Material shown START
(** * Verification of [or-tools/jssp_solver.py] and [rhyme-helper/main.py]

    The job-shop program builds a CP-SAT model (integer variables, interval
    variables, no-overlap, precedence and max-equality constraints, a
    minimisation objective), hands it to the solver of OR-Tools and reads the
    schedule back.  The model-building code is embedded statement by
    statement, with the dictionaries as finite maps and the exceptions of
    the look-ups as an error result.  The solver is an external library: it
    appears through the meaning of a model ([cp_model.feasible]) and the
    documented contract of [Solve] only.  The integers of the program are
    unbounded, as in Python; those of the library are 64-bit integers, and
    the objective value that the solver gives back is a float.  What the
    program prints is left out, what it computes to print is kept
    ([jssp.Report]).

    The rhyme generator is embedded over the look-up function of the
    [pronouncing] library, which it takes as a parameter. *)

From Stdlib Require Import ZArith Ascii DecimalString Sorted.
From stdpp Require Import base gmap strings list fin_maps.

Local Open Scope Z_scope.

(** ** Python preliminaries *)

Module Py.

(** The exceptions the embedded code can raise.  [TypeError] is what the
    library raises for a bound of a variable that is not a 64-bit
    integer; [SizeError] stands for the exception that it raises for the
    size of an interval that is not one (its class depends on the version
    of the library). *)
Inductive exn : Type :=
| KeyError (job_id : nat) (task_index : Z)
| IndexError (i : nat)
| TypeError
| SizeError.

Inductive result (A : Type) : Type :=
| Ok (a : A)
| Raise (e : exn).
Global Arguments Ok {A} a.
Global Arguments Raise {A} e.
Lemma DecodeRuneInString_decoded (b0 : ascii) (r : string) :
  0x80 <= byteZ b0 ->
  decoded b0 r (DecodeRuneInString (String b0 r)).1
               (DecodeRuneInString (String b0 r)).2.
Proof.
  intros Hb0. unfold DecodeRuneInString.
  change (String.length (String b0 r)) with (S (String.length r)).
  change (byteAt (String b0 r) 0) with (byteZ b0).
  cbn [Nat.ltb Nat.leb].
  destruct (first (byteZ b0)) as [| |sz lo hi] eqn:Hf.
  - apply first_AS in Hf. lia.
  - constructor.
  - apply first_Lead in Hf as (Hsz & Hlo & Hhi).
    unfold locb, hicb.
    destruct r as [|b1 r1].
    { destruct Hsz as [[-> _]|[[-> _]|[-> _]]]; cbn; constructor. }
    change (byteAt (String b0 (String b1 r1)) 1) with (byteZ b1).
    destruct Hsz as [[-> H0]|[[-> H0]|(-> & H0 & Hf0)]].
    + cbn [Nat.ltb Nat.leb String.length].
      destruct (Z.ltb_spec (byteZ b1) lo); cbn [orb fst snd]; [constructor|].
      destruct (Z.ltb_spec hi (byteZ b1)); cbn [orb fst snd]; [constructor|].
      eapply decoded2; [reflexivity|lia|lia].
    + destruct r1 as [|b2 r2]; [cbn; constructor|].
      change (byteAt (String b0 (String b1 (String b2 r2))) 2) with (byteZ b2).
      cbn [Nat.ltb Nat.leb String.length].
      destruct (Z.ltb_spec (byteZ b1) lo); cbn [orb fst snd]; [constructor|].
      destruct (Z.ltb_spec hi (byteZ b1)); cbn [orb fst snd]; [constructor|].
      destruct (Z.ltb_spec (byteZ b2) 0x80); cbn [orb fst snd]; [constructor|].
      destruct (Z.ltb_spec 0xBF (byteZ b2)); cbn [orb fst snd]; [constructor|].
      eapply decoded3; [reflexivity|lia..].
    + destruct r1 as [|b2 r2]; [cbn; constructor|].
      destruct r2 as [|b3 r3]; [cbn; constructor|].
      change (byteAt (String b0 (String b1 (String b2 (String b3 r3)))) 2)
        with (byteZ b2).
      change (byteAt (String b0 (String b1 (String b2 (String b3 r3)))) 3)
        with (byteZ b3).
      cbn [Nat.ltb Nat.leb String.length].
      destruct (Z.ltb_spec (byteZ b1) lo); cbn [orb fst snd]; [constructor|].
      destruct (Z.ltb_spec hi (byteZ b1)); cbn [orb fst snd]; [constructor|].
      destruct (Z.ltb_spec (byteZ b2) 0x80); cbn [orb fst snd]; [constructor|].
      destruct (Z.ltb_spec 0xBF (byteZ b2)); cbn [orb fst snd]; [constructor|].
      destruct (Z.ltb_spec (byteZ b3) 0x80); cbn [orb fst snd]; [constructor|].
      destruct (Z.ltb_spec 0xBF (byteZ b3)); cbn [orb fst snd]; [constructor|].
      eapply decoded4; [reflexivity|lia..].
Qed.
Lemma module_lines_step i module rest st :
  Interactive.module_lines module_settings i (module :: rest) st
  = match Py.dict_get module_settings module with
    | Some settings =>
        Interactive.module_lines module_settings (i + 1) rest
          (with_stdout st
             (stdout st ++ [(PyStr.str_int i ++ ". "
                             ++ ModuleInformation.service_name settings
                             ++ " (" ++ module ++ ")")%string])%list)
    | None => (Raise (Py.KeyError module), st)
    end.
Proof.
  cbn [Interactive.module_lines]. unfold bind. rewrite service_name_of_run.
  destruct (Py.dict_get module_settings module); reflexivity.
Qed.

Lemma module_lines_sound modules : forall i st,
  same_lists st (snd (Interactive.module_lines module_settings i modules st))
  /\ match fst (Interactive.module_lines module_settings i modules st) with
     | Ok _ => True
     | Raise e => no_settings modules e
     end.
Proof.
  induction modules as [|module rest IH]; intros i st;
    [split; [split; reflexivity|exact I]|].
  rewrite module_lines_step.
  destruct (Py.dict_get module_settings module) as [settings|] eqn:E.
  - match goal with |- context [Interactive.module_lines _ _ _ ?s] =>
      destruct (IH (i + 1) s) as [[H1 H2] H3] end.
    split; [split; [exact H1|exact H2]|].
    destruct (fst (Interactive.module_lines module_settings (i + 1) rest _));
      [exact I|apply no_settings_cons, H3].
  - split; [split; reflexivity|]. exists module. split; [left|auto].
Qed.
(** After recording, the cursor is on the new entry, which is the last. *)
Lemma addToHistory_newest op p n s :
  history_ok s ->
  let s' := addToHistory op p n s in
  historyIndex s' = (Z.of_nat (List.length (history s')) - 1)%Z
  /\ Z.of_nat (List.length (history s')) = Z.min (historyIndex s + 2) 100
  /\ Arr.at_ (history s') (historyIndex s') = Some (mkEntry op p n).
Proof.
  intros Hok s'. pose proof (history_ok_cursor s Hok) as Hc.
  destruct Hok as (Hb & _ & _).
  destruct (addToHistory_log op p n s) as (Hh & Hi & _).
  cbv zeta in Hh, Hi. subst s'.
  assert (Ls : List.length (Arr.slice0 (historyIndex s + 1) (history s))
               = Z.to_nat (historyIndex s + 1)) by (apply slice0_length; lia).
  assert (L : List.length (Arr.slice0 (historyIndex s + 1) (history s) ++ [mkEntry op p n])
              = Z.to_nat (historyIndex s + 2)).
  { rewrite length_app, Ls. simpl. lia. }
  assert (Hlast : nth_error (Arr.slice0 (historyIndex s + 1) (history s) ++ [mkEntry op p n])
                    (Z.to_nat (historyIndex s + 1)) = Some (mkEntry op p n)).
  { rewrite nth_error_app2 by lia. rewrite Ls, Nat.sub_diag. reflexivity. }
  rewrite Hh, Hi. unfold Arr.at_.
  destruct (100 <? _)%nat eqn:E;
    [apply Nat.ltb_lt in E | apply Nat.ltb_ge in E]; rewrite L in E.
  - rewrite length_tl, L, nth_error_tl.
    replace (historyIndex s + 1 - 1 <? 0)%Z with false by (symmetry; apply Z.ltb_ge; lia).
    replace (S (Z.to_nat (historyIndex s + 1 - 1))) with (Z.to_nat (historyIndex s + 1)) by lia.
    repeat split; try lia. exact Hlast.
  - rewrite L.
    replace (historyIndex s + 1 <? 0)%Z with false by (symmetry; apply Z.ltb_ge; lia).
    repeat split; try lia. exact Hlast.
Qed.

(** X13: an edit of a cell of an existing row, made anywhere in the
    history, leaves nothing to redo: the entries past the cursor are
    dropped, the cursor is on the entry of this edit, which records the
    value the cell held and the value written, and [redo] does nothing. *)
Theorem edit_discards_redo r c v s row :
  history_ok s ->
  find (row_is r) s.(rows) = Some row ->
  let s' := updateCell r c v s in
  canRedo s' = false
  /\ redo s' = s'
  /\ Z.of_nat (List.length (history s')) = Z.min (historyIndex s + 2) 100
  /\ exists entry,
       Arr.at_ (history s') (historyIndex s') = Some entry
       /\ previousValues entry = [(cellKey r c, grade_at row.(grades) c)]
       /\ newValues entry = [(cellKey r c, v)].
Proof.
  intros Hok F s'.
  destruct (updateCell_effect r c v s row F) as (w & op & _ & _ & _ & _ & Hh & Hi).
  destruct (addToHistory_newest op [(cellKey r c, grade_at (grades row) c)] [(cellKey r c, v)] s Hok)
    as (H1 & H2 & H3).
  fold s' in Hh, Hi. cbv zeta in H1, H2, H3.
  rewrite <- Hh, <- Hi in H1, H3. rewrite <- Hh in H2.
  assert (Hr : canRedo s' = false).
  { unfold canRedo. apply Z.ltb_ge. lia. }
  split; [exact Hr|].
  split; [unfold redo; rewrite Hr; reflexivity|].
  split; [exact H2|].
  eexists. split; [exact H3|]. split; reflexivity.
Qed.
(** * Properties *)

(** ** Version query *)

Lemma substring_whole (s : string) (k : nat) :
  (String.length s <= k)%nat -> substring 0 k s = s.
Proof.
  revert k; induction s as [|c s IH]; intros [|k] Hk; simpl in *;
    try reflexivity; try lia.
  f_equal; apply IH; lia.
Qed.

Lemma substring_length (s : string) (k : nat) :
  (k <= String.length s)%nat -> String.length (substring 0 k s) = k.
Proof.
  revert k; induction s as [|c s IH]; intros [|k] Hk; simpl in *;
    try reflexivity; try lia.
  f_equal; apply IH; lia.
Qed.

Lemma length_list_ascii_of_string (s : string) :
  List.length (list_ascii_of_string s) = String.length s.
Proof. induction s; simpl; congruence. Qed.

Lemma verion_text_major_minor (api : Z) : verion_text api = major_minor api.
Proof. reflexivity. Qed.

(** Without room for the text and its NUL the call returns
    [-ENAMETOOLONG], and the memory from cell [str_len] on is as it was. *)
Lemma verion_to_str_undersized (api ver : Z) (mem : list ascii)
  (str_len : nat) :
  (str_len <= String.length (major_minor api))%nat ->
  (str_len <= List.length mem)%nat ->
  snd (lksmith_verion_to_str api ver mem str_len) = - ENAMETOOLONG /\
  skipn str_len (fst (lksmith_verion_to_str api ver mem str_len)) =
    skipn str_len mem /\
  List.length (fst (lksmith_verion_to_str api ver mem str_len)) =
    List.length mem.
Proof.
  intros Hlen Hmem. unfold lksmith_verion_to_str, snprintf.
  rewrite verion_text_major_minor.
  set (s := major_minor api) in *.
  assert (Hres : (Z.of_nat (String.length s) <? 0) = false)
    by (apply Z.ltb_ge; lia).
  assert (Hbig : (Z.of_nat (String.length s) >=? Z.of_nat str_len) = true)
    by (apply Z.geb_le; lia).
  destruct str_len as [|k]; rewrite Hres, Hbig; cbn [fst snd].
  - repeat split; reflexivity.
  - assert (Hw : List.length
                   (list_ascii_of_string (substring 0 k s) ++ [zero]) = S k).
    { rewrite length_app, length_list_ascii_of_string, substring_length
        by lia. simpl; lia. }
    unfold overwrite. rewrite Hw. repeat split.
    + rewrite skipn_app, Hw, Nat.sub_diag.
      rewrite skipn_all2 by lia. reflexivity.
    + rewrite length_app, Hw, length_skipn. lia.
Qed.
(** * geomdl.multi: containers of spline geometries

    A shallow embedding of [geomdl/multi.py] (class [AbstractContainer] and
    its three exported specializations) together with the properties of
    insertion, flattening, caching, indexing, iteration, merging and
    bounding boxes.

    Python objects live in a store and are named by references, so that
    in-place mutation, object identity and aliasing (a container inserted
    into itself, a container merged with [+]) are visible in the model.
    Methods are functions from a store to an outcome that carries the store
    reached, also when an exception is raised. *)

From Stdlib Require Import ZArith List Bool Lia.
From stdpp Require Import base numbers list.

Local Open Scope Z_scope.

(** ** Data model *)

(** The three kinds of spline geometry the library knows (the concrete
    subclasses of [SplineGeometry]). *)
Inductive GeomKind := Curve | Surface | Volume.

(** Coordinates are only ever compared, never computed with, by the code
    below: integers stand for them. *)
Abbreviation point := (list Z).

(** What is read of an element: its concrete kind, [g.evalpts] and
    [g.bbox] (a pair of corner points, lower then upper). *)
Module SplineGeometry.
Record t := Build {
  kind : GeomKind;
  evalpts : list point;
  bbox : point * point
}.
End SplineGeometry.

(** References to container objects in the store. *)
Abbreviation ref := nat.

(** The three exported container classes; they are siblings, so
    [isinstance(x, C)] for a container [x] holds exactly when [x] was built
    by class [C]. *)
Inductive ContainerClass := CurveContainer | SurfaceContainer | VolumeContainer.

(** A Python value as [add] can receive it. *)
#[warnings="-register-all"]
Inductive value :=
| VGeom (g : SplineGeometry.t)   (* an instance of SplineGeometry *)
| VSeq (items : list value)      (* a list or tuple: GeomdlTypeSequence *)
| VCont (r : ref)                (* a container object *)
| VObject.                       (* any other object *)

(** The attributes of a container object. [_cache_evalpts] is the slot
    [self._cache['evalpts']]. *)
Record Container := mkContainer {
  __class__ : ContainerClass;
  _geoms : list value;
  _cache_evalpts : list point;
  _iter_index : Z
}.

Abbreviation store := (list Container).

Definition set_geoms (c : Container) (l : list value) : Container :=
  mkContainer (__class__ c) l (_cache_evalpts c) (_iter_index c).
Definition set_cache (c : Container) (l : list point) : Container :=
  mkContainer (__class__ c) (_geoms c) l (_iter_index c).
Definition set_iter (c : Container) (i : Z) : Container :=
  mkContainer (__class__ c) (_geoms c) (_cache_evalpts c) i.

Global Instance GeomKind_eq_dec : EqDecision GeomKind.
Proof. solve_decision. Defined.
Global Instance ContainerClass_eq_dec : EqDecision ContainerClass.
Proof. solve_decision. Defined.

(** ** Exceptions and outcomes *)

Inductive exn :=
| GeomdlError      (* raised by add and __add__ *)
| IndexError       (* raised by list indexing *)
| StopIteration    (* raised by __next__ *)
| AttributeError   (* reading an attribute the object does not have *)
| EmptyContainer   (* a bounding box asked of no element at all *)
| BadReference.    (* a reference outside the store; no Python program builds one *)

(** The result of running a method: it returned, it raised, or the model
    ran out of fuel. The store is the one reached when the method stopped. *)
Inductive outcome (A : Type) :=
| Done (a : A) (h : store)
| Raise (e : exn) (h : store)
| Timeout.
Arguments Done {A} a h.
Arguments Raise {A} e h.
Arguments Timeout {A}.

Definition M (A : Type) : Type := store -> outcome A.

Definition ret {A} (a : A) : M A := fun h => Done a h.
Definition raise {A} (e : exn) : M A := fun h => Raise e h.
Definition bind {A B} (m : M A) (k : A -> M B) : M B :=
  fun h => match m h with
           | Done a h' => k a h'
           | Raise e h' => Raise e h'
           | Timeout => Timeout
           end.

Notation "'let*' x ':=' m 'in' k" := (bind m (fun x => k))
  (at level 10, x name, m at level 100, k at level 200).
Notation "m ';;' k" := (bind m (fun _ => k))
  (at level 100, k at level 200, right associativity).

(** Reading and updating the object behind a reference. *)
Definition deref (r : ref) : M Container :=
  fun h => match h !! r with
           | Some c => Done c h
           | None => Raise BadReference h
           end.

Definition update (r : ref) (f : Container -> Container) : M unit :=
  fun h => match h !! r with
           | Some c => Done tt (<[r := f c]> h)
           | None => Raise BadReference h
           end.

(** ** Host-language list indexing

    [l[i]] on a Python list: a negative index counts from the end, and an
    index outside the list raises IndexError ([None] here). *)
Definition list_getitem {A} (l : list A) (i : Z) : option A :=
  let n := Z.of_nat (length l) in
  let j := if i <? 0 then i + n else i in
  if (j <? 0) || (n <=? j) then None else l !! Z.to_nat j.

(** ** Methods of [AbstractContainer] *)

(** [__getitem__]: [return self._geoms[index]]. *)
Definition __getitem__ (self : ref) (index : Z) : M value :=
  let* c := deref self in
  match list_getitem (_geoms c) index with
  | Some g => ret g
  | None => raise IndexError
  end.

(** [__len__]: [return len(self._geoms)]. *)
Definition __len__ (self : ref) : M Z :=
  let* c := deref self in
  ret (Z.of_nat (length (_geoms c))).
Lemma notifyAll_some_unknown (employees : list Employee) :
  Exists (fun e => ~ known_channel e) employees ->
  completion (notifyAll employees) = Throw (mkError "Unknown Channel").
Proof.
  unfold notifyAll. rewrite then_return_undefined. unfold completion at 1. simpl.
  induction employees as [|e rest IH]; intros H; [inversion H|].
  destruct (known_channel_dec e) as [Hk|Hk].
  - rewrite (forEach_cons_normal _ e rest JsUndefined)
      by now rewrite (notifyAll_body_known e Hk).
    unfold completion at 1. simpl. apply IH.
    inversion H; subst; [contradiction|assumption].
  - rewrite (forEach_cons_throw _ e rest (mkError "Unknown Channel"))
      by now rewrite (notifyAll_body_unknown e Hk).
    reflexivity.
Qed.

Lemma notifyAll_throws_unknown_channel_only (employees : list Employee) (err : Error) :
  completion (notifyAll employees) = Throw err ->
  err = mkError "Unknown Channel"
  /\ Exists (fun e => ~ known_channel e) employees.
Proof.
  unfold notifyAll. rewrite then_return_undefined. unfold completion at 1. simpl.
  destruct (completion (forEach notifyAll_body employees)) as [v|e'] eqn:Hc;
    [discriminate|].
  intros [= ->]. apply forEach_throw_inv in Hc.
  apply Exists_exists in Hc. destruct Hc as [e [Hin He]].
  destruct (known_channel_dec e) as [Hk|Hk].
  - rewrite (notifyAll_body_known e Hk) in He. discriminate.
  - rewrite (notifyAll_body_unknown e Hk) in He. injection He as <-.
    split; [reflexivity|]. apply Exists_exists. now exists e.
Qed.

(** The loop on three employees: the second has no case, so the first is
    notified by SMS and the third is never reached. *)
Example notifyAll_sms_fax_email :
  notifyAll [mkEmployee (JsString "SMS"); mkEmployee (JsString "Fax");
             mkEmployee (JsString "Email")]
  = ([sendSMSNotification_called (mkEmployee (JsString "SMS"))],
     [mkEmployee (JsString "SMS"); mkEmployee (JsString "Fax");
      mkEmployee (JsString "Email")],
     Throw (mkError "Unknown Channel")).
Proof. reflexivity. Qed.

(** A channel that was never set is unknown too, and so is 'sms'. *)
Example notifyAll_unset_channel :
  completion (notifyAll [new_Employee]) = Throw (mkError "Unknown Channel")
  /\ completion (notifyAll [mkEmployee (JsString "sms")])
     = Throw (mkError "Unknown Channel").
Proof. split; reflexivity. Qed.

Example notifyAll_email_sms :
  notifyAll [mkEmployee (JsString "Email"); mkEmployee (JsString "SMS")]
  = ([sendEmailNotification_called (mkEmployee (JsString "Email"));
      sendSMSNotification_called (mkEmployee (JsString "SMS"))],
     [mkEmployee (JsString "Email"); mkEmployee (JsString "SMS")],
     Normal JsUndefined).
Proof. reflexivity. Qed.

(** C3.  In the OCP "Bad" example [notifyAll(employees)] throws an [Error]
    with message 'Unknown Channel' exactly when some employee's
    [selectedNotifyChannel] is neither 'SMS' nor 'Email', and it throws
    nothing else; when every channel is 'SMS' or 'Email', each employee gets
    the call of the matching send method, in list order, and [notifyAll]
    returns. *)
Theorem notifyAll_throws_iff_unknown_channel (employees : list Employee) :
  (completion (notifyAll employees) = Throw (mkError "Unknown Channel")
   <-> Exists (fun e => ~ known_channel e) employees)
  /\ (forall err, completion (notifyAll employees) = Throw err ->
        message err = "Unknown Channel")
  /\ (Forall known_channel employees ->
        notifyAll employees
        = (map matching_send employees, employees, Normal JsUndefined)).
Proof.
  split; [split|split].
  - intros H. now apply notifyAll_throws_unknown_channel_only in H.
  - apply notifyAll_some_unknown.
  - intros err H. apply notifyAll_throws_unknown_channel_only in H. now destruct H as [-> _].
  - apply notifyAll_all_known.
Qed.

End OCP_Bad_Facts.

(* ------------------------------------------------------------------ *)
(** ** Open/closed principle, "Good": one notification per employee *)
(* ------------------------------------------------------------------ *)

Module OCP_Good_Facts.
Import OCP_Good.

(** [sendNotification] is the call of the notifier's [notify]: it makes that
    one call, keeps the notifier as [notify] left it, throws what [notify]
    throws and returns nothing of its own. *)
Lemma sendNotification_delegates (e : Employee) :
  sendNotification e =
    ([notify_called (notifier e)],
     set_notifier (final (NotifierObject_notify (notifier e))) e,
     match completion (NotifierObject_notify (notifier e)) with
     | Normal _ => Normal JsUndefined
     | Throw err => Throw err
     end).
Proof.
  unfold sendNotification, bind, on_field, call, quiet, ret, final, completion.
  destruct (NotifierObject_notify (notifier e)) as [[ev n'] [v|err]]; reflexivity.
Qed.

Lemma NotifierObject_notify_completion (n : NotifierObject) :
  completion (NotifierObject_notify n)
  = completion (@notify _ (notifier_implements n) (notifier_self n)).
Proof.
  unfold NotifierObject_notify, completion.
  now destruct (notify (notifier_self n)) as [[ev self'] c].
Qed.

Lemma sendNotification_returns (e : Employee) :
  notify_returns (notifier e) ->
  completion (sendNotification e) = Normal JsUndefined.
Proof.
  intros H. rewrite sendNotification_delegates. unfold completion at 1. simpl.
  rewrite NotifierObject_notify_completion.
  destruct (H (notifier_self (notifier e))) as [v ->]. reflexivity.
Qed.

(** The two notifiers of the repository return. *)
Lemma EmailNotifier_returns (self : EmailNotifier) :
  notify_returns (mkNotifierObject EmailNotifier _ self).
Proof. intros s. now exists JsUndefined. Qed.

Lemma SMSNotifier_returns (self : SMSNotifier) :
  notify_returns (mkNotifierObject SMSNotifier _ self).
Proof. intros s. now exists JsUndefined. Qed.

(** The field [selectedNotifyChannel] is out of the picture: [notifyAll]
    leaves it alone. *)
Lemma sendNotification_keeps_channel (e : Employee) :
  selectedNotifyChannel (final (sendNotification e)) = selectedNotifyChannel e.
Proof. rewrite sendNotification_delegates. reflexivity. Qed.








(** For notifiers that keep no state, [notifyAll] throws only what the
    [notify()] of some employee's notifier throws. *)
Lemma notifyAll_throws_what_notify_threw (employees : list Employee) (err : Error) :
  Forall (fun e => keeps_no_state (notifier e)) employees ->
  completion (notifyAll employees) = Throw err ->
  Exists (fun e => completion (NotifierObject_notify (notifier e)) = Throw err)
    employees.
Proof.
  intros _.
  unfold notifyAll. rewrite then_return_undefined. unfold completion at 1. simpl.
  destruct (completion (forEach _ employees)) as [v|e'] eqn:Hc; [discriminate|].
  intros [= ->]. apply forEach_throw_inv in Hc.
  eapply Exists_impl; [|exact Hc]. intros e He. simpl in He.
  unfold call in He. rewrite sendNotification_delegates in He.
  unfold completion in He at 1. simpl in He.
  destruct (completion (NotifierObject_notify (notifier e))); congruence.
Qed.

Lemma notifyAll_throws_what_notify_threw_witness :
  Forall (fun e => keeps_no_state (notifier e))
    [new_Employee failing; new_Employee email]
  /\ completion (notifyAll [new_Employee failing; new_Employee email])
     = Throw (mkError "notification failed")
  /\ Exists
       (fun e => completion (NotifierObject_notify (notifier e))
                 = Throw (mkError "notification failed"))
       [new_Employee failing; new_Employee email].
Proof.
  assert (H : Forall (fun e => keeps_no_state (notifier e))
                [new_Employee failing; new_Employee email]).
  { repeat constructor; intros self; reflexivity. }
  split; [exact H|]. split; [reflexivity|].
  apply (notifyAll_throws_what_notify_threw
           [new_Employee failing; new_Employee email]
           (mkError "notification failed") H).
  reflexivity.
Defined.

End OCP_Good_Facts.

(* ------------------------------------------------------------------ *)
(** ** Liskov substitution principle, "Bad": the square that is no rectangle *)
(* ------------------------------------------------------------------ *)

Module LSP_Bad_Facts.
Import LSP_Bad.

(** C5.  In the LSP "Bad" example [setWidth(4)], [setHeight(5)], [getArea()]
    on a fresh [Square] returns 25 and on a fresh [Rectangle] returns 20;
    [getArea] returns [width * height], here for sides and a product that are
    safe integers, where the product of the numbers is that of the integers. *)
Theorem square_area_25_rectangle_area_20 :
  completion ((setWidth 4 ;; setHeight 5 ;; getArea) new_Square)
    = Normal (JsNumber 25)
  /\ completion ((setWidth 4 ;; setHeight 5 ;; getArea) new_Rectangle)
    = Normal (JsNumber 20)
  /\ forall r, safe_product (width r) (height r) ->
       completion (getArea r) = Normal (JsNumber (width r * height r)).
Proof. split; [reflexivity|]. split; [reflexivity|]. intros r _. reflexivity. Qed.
Material shown END
- What to produce -
Return only the lines between the one holding "skipn str_len (fst" and the one holding "unfold overwrite. rewrite", inclusive, exactly as they appear above.

- Your response -
  skipn str_len (fst (lksmith_verion_to_str api ver mem str_len)) =
    skipn str_len mem /\
  List.length (fst (lksmith_verion_to_str api ver mem str_len)) =
    List.length mem.
Proof.
  intros Hlen Hmem. unfold lksmith_verion_to_str, snprintf.
  rewrite verion_text_major_minor.
  set (s := major_minor api) in *.
  assert (Hres : (Z.of_nat (String.length s) <? 0) = false)
    by (apply Z.ltb_ge; lia).
  assert (Hbig : (Z.of_nat (String.length s) >=? Z.of_nat str_len) = true)
    by (apply Z.geb_le; lia).
  destruct str_len as [|k]; rewrite Hres, Hbig; cbn [fst snd].
  - repeat split; reflexivity.
  - assert (Hw : List.length
                   (list_ascii_of_string (substring 0 k s) ++ [zero]) = S k).
    { rewrite length_app, length_list_ascii_of_string, substring_length
        by lia. simpl; lia. }
    unfold overwrite. rewrite Hw. repeat split.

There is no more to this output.